▶ Task instructions:
From the entries below, output the line with "Definition claude_message_text (content" and each following line up to and including the line with "cs_messages : list", exactly as written.

————

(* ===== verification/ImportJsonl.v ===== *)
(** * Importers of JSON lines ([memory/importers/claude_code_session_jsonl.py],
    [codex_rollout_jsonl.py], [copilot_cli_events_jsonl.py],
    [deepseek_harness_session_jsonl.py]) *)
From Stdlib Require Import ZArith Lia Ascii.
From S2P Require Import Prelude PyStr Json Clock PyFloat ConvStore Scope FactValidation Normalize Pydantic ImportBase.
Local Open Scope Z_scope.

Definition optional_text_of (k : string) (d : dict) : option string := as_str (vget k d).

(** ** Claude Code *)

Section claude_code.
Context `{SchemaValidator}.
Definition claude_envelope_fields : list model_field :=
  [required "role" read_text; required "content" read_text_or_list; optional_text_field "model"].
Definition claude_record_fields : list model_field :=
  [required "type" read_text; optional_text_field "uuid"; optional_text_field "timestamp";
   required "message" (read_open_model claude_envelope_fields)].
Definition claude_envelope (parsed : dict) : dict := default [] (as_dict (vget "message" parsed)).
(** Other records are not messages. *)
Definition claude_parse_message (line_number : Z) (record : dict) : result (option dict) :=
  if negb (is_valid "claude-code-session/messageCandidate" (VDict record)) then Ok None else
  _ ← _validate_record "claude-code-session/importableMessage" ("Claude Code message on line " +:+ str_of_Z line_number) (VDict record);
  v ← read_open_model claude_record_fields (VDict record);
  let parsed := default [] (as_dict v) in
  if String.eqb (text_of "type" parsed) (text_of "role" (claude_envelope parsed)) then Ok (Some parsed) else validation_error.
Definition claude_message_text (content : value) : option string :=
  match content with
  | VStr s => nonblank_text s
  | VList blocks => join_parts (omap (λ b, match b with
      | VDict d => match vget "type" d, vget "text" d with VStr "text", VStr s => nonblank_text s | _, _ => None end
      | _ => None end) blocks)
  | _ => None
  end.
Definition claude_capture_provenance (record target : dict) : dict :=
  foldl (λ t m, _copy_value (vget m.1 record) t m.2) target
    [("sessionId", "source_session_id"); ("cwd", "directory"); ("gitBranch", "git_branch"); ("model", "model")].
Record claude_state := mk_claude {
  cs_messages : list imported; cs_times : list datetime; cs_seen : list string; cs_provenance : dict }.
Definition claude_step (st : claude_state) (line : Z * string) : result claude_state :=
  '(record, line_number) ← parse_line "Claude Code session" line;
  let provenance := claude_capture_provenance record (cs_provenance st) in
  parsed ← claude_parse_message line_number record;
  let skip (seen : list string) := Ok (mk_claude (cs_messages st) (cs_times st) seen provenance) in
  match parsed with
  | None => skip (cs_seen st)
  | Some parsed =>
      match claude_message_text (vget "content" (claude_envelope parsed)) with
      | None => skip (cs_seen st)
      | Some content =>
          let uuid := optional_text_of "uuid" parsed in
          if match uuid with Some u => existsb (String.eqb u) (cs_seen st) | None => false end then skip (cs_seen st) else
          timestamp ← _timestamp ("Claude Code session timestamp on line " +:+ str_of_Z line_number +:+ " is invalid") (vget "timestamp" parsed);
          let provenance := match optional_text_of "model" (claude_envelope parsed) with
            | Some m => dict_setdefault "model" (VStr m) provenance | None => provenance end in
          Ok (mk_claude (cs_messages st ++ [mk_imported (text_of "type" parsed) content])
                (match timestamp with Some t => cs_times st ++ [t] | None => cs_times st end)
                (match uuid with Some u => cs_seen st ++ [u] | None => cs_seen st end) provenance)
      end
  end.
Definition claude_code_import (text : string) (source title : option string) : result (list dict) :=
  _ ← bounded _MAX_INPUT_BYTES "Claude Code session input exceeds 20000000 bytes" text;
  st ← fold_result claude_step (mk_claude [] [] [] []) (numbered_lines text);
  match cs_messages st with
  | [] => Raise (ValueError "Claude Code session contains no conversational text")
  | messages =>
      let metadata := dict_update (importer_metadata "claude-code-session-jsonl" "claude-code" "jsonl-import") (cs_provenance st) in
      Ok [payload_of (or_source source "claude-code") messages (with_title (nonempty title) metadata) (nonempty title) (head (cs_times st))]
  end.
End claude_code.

————

▶ Written answer:
Definition claude_message_text (content : value) : option string :=
  match content with
  | VStr s => nonblank_text s
  | VList blocks => join_parts (omap (λ b, match b with
      | VDict d => match vget "type" d, vget "text" d with VStr "text", VStr s => nonblank_text s | _, _ => None end
      | _ => None end) blocks)
  | _ => None
  end.
Definition claude_capture_provenance (record target : dict) : dict :=
  foldl (λ t m, _copy_value (vget m.1 record) t m.2) target
    [("sessionId", "source_session_id"); ("cwd", "directory"); ("gitBranch", "git_branch"); ("model", "model")].
Record claude_state := mk_claude {
  cs_messages : list imported; cs_times : list datetime; cs_seen : list string; cs_provenance : dict }.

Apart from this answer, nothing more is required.